The Fed said it will starting buying around $60 billion in Treasury bonds each month, until at least the second quarter of next year, and extend its overnight repo operations, which had been due to end on November 4, until January 2020.
"These actions are purely technical measures to support the effective implementation of the FOMC's monetary policy, and do not represent a change in the stance of monetary policy," the Fed said in a statement. "The Committee will continue to monitor money market developments as it assesses the level of reserves most consistent with efficient and effective policy implementation."
"The Committee stands ready to adjust the details of these plans as necessary to foster efficient and effective implementation of monetary policy," the statement added.
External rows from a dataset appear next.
(** * WebNN-native graph assembly: operands, operators, the graph builder,
      the topological sorter and the Build orchestration.

    Shallow embedding of
      - src/webnn_native/Operand.cpp       (OperandBase constructors)
      - src/webnn_native/ops/Unary.cpp     (op::Unary::Validate)
      - src/webnn_native/GraphBuilder.cpp  (the builder entry points, Build,
                                            TopologicalSort)

    Operators are heap objects compared by address (the sorter keeps an
    [unordered_set] of operator pointers), so they live in an arena
    [list OperatorBase] and a pointer is an index into it; the null pointer
    is [None].  Operands are never compared by address and are immutable
    once an entry point has returned them, so they are records held by
    value. *)

From Stdlib Require Import ZArith Lia.
From stdpp Require Import base tactics option list gmap sets strings relations.

Set Default Proof Using "Type".
#[local] Set Warnings "-clear-no-such-hyp".
Local Open Scope Z_scope.
Local Open Scope nat_scope.

(** ** Outcomes of running C++ code *)

(** A call either returns, or runs into undefined behaviour (a null or
    dangling pointer is dereferenced, a vector is indexed out of range, a
    branch depends on a member no constructor initialised), or the model
    runs out of the fuel that bounds its [while] loop. *)
Inductive Outcome (A : Type) : Type :=
| Returns (a : A)
| Undefined
| OutOfFuel.
Arguments Returns {A} a.
Arguments Undefined {A}.
Arguments OutOfFuel {A}.

Definition Outcome_bind {A B} (f : A → Outcome B) (m : Outcome A) : Outcome B :=
  match m with
  | Returns a => f a
  | Undefined => Undefined
  | OutOfFuel => OutOfFuel
  end.

#[global] Instance Outcome_ret : MRet Outcome := @Returns.
#[global] Instance Outcome_mbind : MBind Outcome := @Outcome_bind.

(** Reading an [option] that stands for a pointer or a possibly
    uninitialised member. *)
Definition deref {A} (p : option A) : Outcome A :=
  match p with
  | Some a => Returns a
  | None => Undefined
  end.

(** ** Errors *)

(** Modelled from the spec: MaybeError and DAWN_VALIDATION_ERROR are
    declared in Error.h, which is not part of the sources.  Validation
    "either succeeds silently or fails with a typed error carrying a
    human-readable message". *)
Inductive MaybeError : Type :=
| Success
| ValidationError (message : string).

Definition MaybeError_IsError (e : MaybeError) : bool :=
  match e with
  | Success => false
  | ValidationError _ => true
  end.

(** Modelled from the spec: ObjectBase is not part of the sources; operand,
    operator and builder each carry an "error flag". *)
Class ObjectBase (A : Type) := IsError : A → bool.

(** ** Operands (Operand.cpp) *)

(** Modelled from the spec: [ml::OperandType] is declared in the generated
    API header, which is not part of the sources; the spec describes it as
    an enumeration of "32-bit float and other supported numeric kinds". *)
Inductive OperandType : Type :=
| Float32 | Float16 | Int32 | Uint32 | Int8 | Uint8.

#[global] Instance OperandType_eq_dec : EqDecision OperandType.
Proof. solve_decision. Defined.

(** [mOperator] is the producing operator ([None]: no operator was stored).
    [mType] and [mRank] are [None] while no constructor or setter has
    written them: such a value can be copied, but not branched on. *)
Record OperandBase : Type := mkOperand {
  operand_error : bool;
  mOperator : option nat;
  mType : option OperandType;
  mRank : option Z
}.

#[global] Instance OperandBase_eq_dec : EqDecision OperandBase.
Proof. solve_decision. Defined.

#[global] Instance OperandBase_ObjectBase : ObjectBase OperandBase := operand_error.

(** ** Operators *)

(** The tag of a fusible activation.  The sources name Clamp, Relu,
    Sigmoid and HardSwish; LeakyRelu is the tag of the fifth handle the
    builder can make. *)
Module FusedOperator.

Inductive t : Type := Clamp | Relu | Sigmoid | LeakyRelu | HardSwish.

#[global] Instance eq_dec : EqDecision t.
Proof. solve_decision. Defined.

End FusedOperator.

Module op.

Inductive BinaryOpType : Type :=
| kMatMul | kAdd | kDiv | kMul | kSub | kMax | kMin | kPower.

Inductive UnaryOpType : Type :=
| kRelu | kHardSwish | kSigmoid | kSoftmax | kTanh.

Inductive Pool2dType : Type :=
| kAveragePool2d | kMaxPool2d.

#[global] Instance UnaryOpType_eq_dec : EqDecision UnaryOpType.
Proof. solve_decision. Defined.

End op.

Section WithAttrs.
Benchmark 10-year bond yields rose to 1.746% following the Fed statement, while 2-year notes were seen at just under 1.6%, putting the slope of the so-called yield curve at around 15 basis points.
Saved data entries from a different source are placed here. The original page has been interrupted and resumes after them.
(** X1: [register] returns exactly when the graph with the new node and
    edges has no cycle, and raises the circular-dependency [ValueError]
    exactly when it has one; in both cases the registration is stored. *)
Theorem register_returns_iff_acyclic c dependencies st :
  manager_wf (manager st) →
  (acyclic (register_graph (_dependency_graph (manager st)) c (default [] dependencies)) →
     register c dependencies st = Some (Ok c, committed c dependencies st)) ∧
  (¬ acyclic (register_graph (_dependency_graph (manager st)) c (default [] dependencies)) →
     register c dependencies st
     = Some (Raise (CircularDependency c), committed c dependencies st)).
Proof.
  intros Hwf.
  assert (Hreg : register c dependencies st
                 = match DiGraph.is_directed_acyclic_graph
                           (_dependency_graph (manager (committed c dependencies st))) with
                   | Raise e => Some (Raise e, committed c dependencies st)
                   | Ok false => Some (Raise (CircularDependency c), committed c dependencies st)
                   | Ok true => Some (Ok c, committed c dependencies st)
                   end) by reflexivity.
  apply (manager_wf_committed c dependencies) in Hwf. destruct Hwf as [Hg _ _ _].
  destruct (is_directed_acyclic_graph_iff _ Hg) as [[_ Hdag] [_ Hcyc]].
  split; intros Hac; rewrite Hreg.
  - by rewrite (Hdag Hac).
  - by rewrite (Hcyc Hac).
Qed.

(** X2: once the graph has a cycle, every [register] call raises the
    circular-dependency error, whatever class and dependencies it names. *)
Theorem cyclic_manager_rejects_everything c dependencies st :
  manager_wf (manager st) →
  ¬ acyclic (_dependency_graph (manager st)) →
  register c dependencies st
  = Some (Raise (CircularDependency c), committed c dependencies st) ∧
  ¬ acyclic (_dependency_graph (manager (committed c dependencies st))).
Proof.
  intros Hwf Hcyc.
  assert (Hcyc' : ¬ acyclic (register_graph (_dependency_graph (manager st)) c
                               (default [] dependencies))).
  { intros Hac. apply Hcyc. intros u Hu. apply (Hac u). by apply reaches_register_graph. }
  split; [|done].
  destruct (register_outcome c dependencies st Hwf) as [[_ Hac] | Hr]; [|done].
  by destruct Hcyc'.
Qed.


(** ** What the operations keep *)

Section Invariants.
Context `{UserCode}.

Lemma shutdown_loop_static l :
  ∀ st r st', shutdown_loop l st = Some (r, st') →
    _dependencies (manager st') = _dependencies (manager st) ∧
    _dependency_graph (manager st') = _dependency_graph (manager st) ∧
    (∀ c, is_Some (_instances (manager st') !! c) ↔ is_Some (_instances (manager st) !! c)).
Proof.
  induction l as [|c l IH]; intros st r st' Hl; simpl in Hl.
  - by injection Hl as <- <-.
  - destruct (_instances (manager st) !! c) as [[inst|]|] eqn:Hc.
    + destruct (teardown_of inst (history st)) as [e|].
      * by injection Hl as <- <-.
      * destruct (IH _ _ _ Hl) as (Hd & Hg & Hk). split_and!; [done..|].
        intros c'. rewrite Hk. simpl. destruct (decide (c = c')) as [->|Hne].
        -- rewrite lookup_insert_eq, Hc. split; eauto.
        -- by rewrite lookup_insert_ne.
    + by eapply IH.
    + by injection Hl as <- <-.
Qed.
Fed Chairman Jerome Powell told the National Association for Business Economics conference in Denver earlier this week that the central bank planned to resume bond purchases in order to ease conditions in bank lending, but insisted that the move was "in no sense" a form of quantitative easing.
"I want to emphasize that growth of our balance sheet for reserve management purposes should in no way be confused with the large-scale asset purchase programs that we deployed after the financial crisis," Powell said.
"Neither the recent technical issues nor the purchases of Treasury bills we are contemplating to resolve them should materially affect the stance of monetary policy," he added.
That said, Minneapolis Federal Reserve Bank President Neel Kashkari said it was "worth analyzing the potential of yield curve control as yet another policy tool" during a Friday speech in New York, with a focus on shorted-dated maturities.
The Bank of Japan uses a similar technique, targeting a 10-year government bond yield of around 0%, while the European Central Bank uses quantitative easing to deliver an inflation rate that sits "close to but below" 2%.